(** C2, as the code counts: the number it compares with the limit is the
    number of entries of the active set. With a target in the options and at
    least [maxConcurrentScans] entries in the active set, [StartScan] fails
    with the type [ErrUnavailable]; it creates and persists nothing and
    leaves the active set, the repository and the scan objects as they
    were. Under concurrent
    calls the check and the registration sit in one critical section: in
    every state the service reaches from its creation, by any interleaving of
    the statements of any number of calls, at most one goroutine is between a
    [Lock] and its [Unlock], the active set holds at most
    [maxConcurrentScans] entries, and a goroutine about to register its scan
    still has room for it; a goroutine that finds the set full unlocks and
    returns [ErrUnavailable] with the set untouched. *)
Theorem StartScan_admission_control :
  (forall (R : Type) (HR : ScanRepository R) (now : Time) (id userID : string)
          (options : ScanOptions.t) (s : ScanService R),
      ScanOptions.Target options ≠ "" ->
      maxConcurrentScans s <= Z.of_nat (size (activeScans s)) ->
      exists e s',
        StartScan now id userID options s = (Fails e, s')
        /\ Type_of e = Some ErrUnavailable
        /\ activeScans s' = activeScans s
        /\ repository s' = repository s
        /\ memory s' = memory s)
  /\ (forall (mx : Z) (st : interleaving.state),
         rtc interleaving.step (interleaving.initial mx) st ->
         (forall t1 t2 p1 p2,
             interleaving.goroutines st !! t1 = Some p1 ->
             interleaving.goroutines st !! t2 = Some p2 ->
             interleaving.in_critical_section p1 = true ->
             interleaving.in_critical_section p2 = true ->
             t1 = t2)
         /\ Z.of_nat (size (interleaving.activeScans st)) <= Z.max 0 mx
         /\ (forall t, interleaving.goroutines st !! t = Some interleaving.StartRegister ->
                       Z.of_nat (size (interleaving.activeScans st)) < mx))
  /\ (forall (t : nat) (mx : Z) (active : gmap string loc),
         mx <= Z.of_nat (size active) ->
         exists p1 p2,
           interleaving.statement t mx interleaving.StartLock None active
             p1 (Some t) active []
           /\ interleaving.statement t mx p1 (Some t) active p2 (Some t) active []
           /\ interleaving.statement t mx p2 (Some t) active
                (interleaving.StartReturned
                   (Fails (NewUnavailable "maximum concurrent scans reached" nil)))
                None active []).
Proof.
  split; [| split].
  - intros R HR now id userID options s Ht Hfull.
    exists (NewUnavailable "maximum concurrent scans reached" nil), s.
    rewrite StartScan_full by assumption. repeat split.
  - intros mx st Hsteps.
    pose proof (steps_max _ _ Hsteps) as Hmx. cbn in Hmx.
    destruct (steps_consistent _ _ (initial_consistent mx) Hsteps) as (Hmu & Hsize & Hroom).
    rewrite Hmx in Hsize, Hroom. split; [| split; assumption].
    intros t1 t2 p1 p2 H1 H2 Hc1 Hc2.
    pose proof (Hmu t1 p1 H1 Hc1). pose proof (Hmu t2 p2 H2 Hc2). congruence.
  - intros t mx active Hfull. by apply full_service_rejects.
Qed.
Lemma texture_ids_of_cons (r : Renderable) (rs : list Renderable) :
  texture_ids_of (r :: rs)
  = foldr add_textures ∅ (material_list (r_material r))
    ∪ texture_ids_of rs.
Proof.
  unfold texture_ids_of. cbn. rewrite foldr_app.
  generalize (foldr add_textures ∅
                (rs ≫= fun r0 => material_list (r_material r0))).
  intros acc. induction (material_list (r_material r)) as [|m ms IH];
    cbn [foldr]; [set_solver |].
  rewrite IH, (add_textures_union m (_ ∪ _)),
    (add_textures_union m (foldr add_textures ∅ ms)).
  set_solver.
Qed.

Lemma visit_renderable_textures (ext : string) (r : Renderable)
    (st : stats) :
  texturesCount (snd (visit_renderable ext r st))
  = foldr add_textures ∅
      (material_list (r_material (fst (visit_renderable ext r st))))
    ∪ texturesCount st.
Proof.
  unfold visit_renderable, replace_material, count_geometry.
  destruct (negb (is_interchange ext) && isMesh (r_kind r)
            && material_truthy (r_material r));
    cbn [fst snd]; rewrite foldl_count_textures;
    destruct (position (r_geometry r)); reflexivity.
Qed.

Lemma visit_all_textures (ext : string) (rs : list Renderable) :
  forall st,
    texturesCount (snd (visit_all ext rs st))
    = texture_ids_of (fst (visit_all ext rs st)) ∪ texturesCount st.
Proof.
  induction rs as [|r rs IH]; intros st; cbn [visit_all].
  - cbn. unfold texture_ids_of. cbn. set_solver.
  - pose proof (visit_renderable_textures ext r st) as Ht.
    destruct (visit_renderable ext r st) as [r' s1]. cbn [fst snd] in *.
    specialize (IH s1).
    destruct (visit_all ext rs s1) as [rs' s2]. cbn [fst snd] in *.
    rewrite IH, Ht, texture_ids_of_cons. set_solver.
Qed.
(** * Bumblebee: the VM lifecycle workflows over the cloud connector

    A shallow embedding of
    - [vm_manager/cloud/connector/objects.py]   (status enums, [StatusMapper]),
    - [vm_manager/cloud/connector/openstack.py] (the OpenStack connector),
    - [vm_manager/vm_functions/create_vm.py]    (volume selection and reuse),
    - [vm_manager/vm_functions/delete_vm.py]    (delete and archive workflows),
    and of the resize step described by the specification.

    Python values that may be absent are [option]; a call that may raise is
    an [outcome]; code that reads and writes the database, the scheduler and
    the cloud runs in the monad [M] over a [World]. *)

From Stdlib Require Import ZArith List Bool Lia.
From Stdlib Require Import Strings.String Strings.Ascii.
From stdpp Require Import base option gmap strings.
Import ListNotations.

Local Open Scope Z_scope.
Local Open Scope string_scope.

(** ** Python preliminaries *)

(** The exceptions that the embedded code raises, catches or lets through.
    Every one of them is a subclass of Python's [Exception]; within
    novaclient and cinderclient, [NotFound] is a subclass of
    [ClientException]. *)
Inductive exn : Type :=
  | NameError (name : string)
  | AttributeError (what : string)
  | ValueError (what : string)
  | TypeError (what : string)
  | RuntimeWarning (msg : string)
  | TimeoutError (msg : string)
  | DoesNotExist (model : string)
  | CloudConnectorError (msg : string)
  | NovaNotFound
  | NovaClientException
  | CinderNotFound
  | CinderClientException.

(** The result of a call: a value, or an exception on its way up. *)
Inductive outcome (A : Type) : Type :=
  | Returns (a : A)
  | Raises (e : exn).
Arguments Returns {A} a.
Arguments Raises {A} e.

— PROBLEM STATEMENT —
Return exactly the run of lines that opens with the one containing "(volume selection and" and closes with the last line of the records above.

— EXERCISE ANSWER —
    - [vm_manager/vm_functions/create_vm.py]    (volume selection and reuse),
    - [vm_manager/vm_functions/delete_vm.py]    (delete and archive workflows),
    and of the resize step described by the specification.

    Python values that may be absent are [option]; a call that may raise is
    an [outcome]; code that reads and writes the database, the scheduler and
    the cloud runs in the monad [M] over a [World]. *)

From Stdlib Require Import ZArith List Bool Lia.
From Stdlib Require Import Strings.String Strings.Ascii.
From stdpp Require Import base option gmap strings.
Import ListNotations.

Local Open Scope Z_scope.
Local Open Scope string_scope.

(** ** Python preliminaries *)

(** The exceptions that the embedded code raises, catches or lets through.
    Every one of them is a subclass of Python's [Exception]; within
    novaclient and cinderclient, [NotFound] is a subclass of
    [ClientException]. *)
Inductive exn : Type :=
  | NameError (name : string)
  | AttributeError (what : string)
  | ValueError (what : string)
  | TypeError (what : string)
  | RuntimeWarning (msg : string)
  | TimeoutError (msg : string)
  | DoesNotExist (model : string)
  | CloudConnectorError (msg : string)
  | NovaNotFound
  | NovaClientException
  | CinderNotFound
  | CinderClientException.

(** The result of a call: a value, or an exception on its way up. *)
Inductive outcome (A : Type) : Type :=
  | Returns (a : A)
  | Raises (e : exn).
Arguments Returns {A} a.
Arguments Raises {A} e.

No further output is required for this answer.